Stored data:

(* ===== verification/TuiModelFacts.v ===== *)
(** * Facts about the update function of the user interface

    What every message preserves, what is drawn, and which messages act on
    the daemon. *)

From S2P Require Import Prelude Tui TuiFacts TuiModel.
#[local] Open Scope go_scope.
#[local] Open Scope Z_scope.

Section facts.
Context `{TextInput, Theme}.
Implicit Types m : model.

(** ** The invariant of the panels *)

Record panels_ok m : Prop := {
  feed_range : in_range (feed m);
  zens_range : in_range (m_zens m);
  follows_range : in_range (follows m);
  followers_range : in_range (followers m);
  tab_range : 0 ≤ activeTab m < n_tabs;
}.

Lemma newModel_ok id : panels_ok (newModel id).
Proof. split; try apply newSelectList_range. done. Qed.

(** A model with the same panels and tab is as good. *)
Lemma panels_ok_same m m' :
  feed m' = feed m → m_zens m' = m_zens m → follows m' = follows m →
  followers m' = followers m → activeTab m' = activeTab m → panels_ok m → panels_ok m'.
Proof. intros E1 E2 E3 E4 E5 []. split; congruence. Qed.

Lemma set_panels_ok f z fs fr m :
  in_range f → in_range z → in_range fs → in_range fr → panels_ok m →
  panels_ok (set_panels f z fs fr m).
Proof. intros ???? []. by split. Qed.

Lemma foldl_range {A T} (f : selectList T → A → selectList T) l s :
  (∀ s x, in_range s → in_range (f s x)) → in_range s → in_range (foldl f s l).
Proof. intros Hf. revert s. induction l as [|x l IH]; cbn; intros s Hs; [done|]. by apply IH, Hf. Qed.

Lemma apply_rows_range d s : in_range s → in_range (apply_rows d s).
Proof.
  intros Hs. unfold apply_rows. case_decide; [|apply remove_range].
  apply foldl_range; [|done]. intros. by apply upsert_range.
Qed.

Lemma applyDiff_ok d m : panels_ok m → panels_ok (applyDiff d m).
Proof.
  intros Hm. pose proof Hm as [Hf Hz Hfs Hfr _]. unfold applyDiff.
  destruct (df_panel d).
  - apply set_panels_ok; try done. apply foldl_range; [|done]. intros. by apply feed_upsert_range.
  - apply set_panels_ok; try done. case_decide; [|apply remove_range].
    case_match; [by apply upsert_range|done].
  - apply set_panels_ok; try done. by apply apply_rows_range.
  - apply set_panels_ok; try done. by apply apply_rows_range.
  - case_match; [by apply (panels_ok_same m)|done].
  - done.
Qed.

Lemma applySnapshot_ok s m : panels_ok m → panels_ok (applySnapshot s m).
Proof.
  intros Hm. eapply panels_ok_same; [..|apply (set_panels_ok _ _ _ _ _
    (setItems_range (sm_feed s) (feed m)) (setItems_range (sm_zens s) (m_zens m))
    (setItems_range (sm_follows s) (follows m)) (setItems_range (sm_followers s) (followers m)) Hm)];
    done.
Qed.

Lemma layout_ok m : panels_ok m → panels_ok (layout m).
Proof.
  intros Hm. pose proof Hm as []. unfold layout. case_match; [done|].
  eapply panels_ok_same; [..|apply set_panels_ok; [apply resize_range..|exact Hm]]; done.
Qed.

Lemma routeToPanel_ok msg m : panels_ok m → panels_ok (routeToPanel msg m).
Proof.
  intros Hm. pose proof Hm as []. unfold routeToPanel.
  repeat case_match; try apply set_panels_ok; try apply update_range; done.
Qed.

Lemma tab_at_range names i active x :
  0 ≤ i → tab_at names i active x = -1 ∨ i ≤ tab_at names i active x < i + Z.of_nat (length names).
Proof.
  revert i x. induction names as [|t names IH]; intros i x Hi; [by left|]. cbn [tab_at length].
  case_match; [right; lia|]. destruct (IH (i + 1) (x - (labelWidth (bool_decide (i = active)) t + sepWidth)));
    lia.
Qed.

Lemma set_tab_ok i m : 0 ≤ i < n_tabs → panels_ok m → panels_ok (set_tab i m).
Proof. intros Hi []. by split. Qed.

Lemma routeClick_ok b x y m : panels_ok m → panels_ok (routeClick b x y m).
Proof.
  intros Hm. pose proof Hm as []. unfold routeClick. destruct b; try done.
  destruct (y =? 1).
  - cbn zeta. destruct (Z.leb_spec 0 (tabAt x m)) as [Hle|]; [|done]. apply set_tab_ok; [|done].
    unfold tabAt in *. destruct (tab_at_range tabs 0 (activeTab m) (x - tabBarFrame ÷ 2));
      [lia|rewrite H1 in Hle; lia|]. unfold n_tabs. lia.
  - repeat case_match; try apply set_panels_ok; try apply click_range; done.
Qed.

Lemma handleKey_ok k m : panels_ok m → panels_ok (handleKey k m).1.
Proof.
  intros Hm. unfold handleKey.
  repeat match goal with |- context [if decide ?P then _ else _] => destruct (decide P) end;
    try (by apply (panels_ok_same m)); try by apply routeToPanel_ok.
  - cbn. apply set_tab_ok; [|done]. apply Z.rem_bound_pos; destruct Hm; unfold n_tabs in *; cbn in *; lia.
  - cbn. apply set_tab_ok; [|done]. apply Z.rem_bound_pos; destruct Hm; unfold n_tabs in *; cbn in *; lia.
  - destruct (if activeTab m =? tabZens then zenAction k m else None) as [r|] eqn:Hr.
    + destruct (activeTab m =? tabZens); [|done]. unfold zenAction in Hr.
      destruct (selectedItem (m_zens m)); [|done].
      repeat match type of Hr with
      | context [if decide ?P then _ else _] => destruct (decide P)
      | context [if isFollowing ?i m then _ else _] => destruct (isFollowing i m)
      end; try done; injection Hr as <-; try done; by apply (panels_ok_same m).
    + destruct (isPrintable k); cbn; [by apply (panels_ok_same m)|by apply routeToPanel_ok].
Qed.

Lemma Update_ok show msg m : panels_ok m → panels_ok (Update show msg m).1.
Proof.
  intros Hm. destruct msg as [w h|[s|e]|d| | |[t|e]|k|b|b x y|]; cbn [Update fst];
    try (by apply (panels_ok_same m)).
  - apply layout_ok. by apply (panels_ok_same m).
  - eapply panels_ok_same; [..|apply (applySnapshot_ok s _ Hm)]; done.
  - by apply applyDiff_ok.
  - by apply handleKey_ok.
  - by apply routeToPanel_ok.
  - by apply routeClick_ok.
Qed.

(** The program: messages one after the other. *)
Definition run (show : error → bytes) (msgs : list Msg) (m : model) : model :=
  foldl (λ m msg, (Update show msg m).1) m msgs.

Lemma run_ok show msgs m : panels_ok m → panels_ok (run show msgs m).
Proof. revert m. induction msgs as [|x msgs IH]; intros m Hm; [done|]. by apply IH, Update_ok. Qed.

(** Drawing the active panel. *)
Lemma view_ok renderZen (s : selectList zen) : in_range s → ∃ out, view renderZen s = Ok out.
Proof. intros Hs. by rewrite view_window; [eexists|]. Qed.

Lemma feed_render_ok renderPost no_posts (f : feedPanel) :
  in_range f → ∃ out, feed_render renderPost no_posts f = Ok out.
Proof.
  intros Hf. pose proof (view_window renderPost f Hf) as Hw. unfold view in Hw. unfold feed_render.
  destruct (height f <=? 0)%Z; [by eexists|]. destruct (len f =? 0)%Z; by eexists.
Qed.

Lemma active_content_ok renderPost no_posts renderZen m :
  panels_ok m → ∃ out, active_content renderPost no_posts renderZen m = Ok out.
Proof.
  intros [Hf Hz Hfs Hfr _]. unfold active_content.
  repeat case_match; auto using view_ok, feed_render_ok. by eexists.
Qed.

(** ** Which messages act *)

(** Only the keys of [zenAction] give these commands. *)
Lemma zenAction_cmd k m m' c :
  zenAction k m = Some (m', c) →
  c = NoCmd ∨ ∃ z, selectedItem (m_zens m) = Some z ∧ zn_identity z ≠ [] ∧ m' = m ∧
    (k_String k = # "f" ∧ isFollowing (zn_identity z) m = false ∧
       c = actionCmd (# "follow") (zn_identity z) ∨
     k_String k = # "u" ∧ isFollowing (zn_identity z) m = true ∧
       c = actionCmd (# "unfollow") (zn_identity z)).
Proof.
  unfold zenAction. destruct (selectedItem (m_zens m)) as [z|]; [|done].
  destruct (decide (zn_identity z = [])) as [|Hz]; [done|].
  destruct (decide (k_String k = # "i")); [intros [= <- <-]; by left|].
  destruct (decide (k_String k = # "f")) as [Hf|].
  { destruct (isFollowing (zn_identity z) m) eqn:Hfol; intros [= <- <-]; [by left|].
    right. exists z. split_and!; try done. left. done. }
  destruct (decide (k_String k = # "u")) as [Hu|]; [|done].
  destruct (isFollowing (zn_identity z) m) eqn:Hfol; intros [= <- <-]; [|by left].
  right. exists z. split_and!; try done. right. done.
Qed.

Lemma isFollowing_spec i m : isFollowing i m = true ↔ i ∈ zn_identity <$> items (follows m).
Proof.
  unfold isFollowing. rewrite existsb_exists, list_elem_of_fmap.
  setoid_rewrite bool_decide_eq_true. setoid_rewrite <-list_elem_of_In. naive_solver.
Qed.
End facts.

(** *** The commands of a key *)

Section acts.
Context `{TextInput, Theme} (show : error → bytes).
Implicit Types m : model.

Definition follow_key (k : KeyPress) m (label target : bytes) : Prop :=
  k_String k = # "f" ∧ label = # "follow" ∧ isFollowing target m = false ∨
  k_String k = # "u" ∧ label = # "unfollow" ∧ isFollowing target m = true.

(** The named keys are told apart by their names. *)
Ltac other_key := intros Heq; vm_compute in Heq; discriminate Heq.

Lemma handleKey_enter k m :
  k_String k = # "enter" → compose_value m ≠ [] →
  handleKey k m = (compose_reset m, postCmd (compose_value m)).
Proof.
  intros Hk Ht. unfold handleKey. rewrite Hk. rewrite decide_False by other_key.
  by rewrite decide_True, decide_False.
Qed.

Lemma handleKey_zen k m z label :
  activeTab m = tabZens → selectedItem (m_zens m) = Some z → zn_identity z ≠ [] →
  follow_key k m label (zn_identity z) →
  handleKey k m = (m, actionCmd label (zn_identity z)).
Proof.
  intros Ht Hz Hne Hk. assert (zenAction k m = Some (m, actionCmd label (zn_identity z))) as Ha.
  { unfold zenAction. rewrite Hz, decide_False by done.
    destruct Hk as [(-> & -> & ->)|(-> & -> & ->)].
    - rewrite decide_False by other_key. by rewrite decide_True.
    - do 2 rewrite decide_False by other_key. by rewrite decide_True. }
  unfold handleKey. rewrite Ht, Z.eqb_refl, Ha.
  destruct Hk as [(-> & _)|(-> & _)]; by do 5 rewrite decide_False by other_key.
Qed.

Lemma handleKey_cmd k m :
  let c := (handleKey k m).2 in
  c = NoCmd ∨ c = inputCmd ∨
  (c = Quit ∧ (k_String k = # "ctrl+c" ∨ k_String k = # "esc" ∧ compose_value m = [])) ∨
  (c = postCmd (compose_value m) ∧ k_String k = # "enter" ∧ compose_value m ≠ []) ∨
  ∃ z label, c = actionCmd label (zn_identity z) ∧ activeTab m = tabZens ∧
    selectedItem (m_zens m) = Some z ∧ zn_identity z ≠ [] ∧ follow_key k m label (zn_identity z).
Proof.
  unfold handleKey.
  destruct (decide (k_String k = # "ctrl+c")); [right; right; left; by split; [|left]|].
  destruct (decide (k_String k = # "enter")).
  { destruct (decide (compose_value m = [])); [by left|]. right; right; right; left. done. }
  destruct (decide (k_String k = # "tab")); [by left|].
  destruct (decide (k_String k = # "shift+tab")); [by left|].
  destruct (decide (k_String k = # "esc")).
  { destruct (decide (compose_value m = [])); [|by left]. right; right; left. by split; [|right]. }
  destruct (activeTab m =? tabZens) eqn:Ht.
  - destruct (zenAction k m) as [[m' c]|] eqn:Hz.
    + apply zenAction_cmd in Hz as [->|(z & Hz & Hne & -> & Hk)]; [by left|].
      do 4 right. apply Z.eqb_eq in Ht. unfold follow_key.
      destruct Hk as [(Hk & Hfol & ->)|(Hk & Hfol & ->)];
        [exists z, (# "follow")|exists z, (# "unfollow")]; split_and!; auto.
    + destruct (isPrintable k); [right; by left|by left].
  - destruct (isPrintable k); [right; by left|by left].
Qed.

Lemma Update_acts msg m :
  (∀ text, (Update show msg m).2 = postCmd text ↔
     ∃ k, msg = KeyPressMsg k ∧ k_String k = # "enter" ∧ text = compose_value m ∧ text ≠ []) ∧
  (∀ text, (Update show msg m).2 = postCmd text → (Update show msg m).1 = compose_reset m) ∧
  (∀ label target, (Update show msg m).2 = actionCmd label target ↔
     ∃ k z, msg = KeyPressMsg k ∧ activeTab m = tabZens ∧ selectedItem (m_zens m) = Some z ∧
       zn_identity z = target ∧ target ≠ [] ∧ follow_key k m label target) ∧
  ((Update show msg m).2 = Quit ↔
     ∃ k, msg = KeyPressMsg k ∧
       (k_String k = # "ctrl+c" ∨ k_String k = # "esc" ∧ compose_value m = [])).
Proof.
  destruct msg as [w h|[s|e]|d| | |[t|e]|k|b|b x y|];
    try (split_and!; [intros|intros|intros|]; try split; cbn [Update fst snd]; naive_solver).
  cbn [Update]. pose proof (handleKey_cmd k m) as Hc. cbn zeta in Hc. split_and!.
  - intros text. split.
    + intros Heq. exists k. rewrite Heq in Hc. naive_solver.
    + intros (k' & [= <-] & Hk & -> & Hne). by rewrite handleKey_enter.
  - intros text Heq. rewrite Heq in Hc.
    destruct Hc as [|[|[[]|[(_ & Hk & Hne)|(? & ? & ? & _)]]]]; try done.
    by rewrite handleKey_enter.
  - intros label target. split.
    + intros Heq. rewrite Heq in Hc.
      destruct Hc as [|[|[[]|[[]|(z & l & [= -> ->] & Ht & Hz & Hne & Hk)]]]]; try done.
      by exists k, z.
    + intros (k' & z & [= <-] & Ht & Hz & <- & Hne & Hk). by rewrite (handleKey_zen k m z label).
  - split.
    + intros Heq. exists k. rewrite Heq in Hc. naive_solver.
    + intros (k' & [= <-] & Hk). unfold handleKey. destruct Hk as [->|[-> He]].
      * by rewrite decide_True.
      * do 4 rewrite decide_False by other_key. by rewrite !decide_True.
Qed.
End acts.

Task objective: Set down only the lines above that fall between the line holding "intros Hk Ht." and the line holding "(c = Quit ∧", inclusive, keeping each exact.

Answer section:
  intros Hk Ht. unfold handleKey. rewrite Hk. rewrite decide_False by other_key.
  by rewrite decide_True, decide_False.
Qed.

Lemma handleKey_zen k m z label :
  activeTab m = tabZens → selectedItem (m_zens m) = Some z → zn_identity z ≠ [] →
  follow_key k m label (zn_identity z) →
  handleKey k m = (m, actionCmd label (zn_identity z)).
Proof.
  intros Ht Hz Hne Hk. assert (zenAction k m = Some (m, actionCmd label (zn_identity z))) as Ha.
  { unfold zenAction. rewrite Hz, decide_False by done.
    destruct Hk as [(-> & -> & ->)|(-> & -> & ->)].
    - rewrite decide_False by other_key. by rewrite decide_True.
    - do 2 rewrite decide_False by other_key. by rewrite decide_True. }
  unfold handleKey. rewrite Ht, Z.eqb_refl, Ha.
  destruct Hk as [(-> & _)|(-> & _)]; by do 5 rewrite decide_False by other_key.
Qed.

Lemma handleKey_cmd k m :
  let c := (handleKey k m).2 in
  c = NoCmd ∨ c = inputCmd ∨
  (c = Quit ∧ (k_String k = # "ctrl+c" ∨ k_String k = # "esc" ∧ compose_value m = [])) ∨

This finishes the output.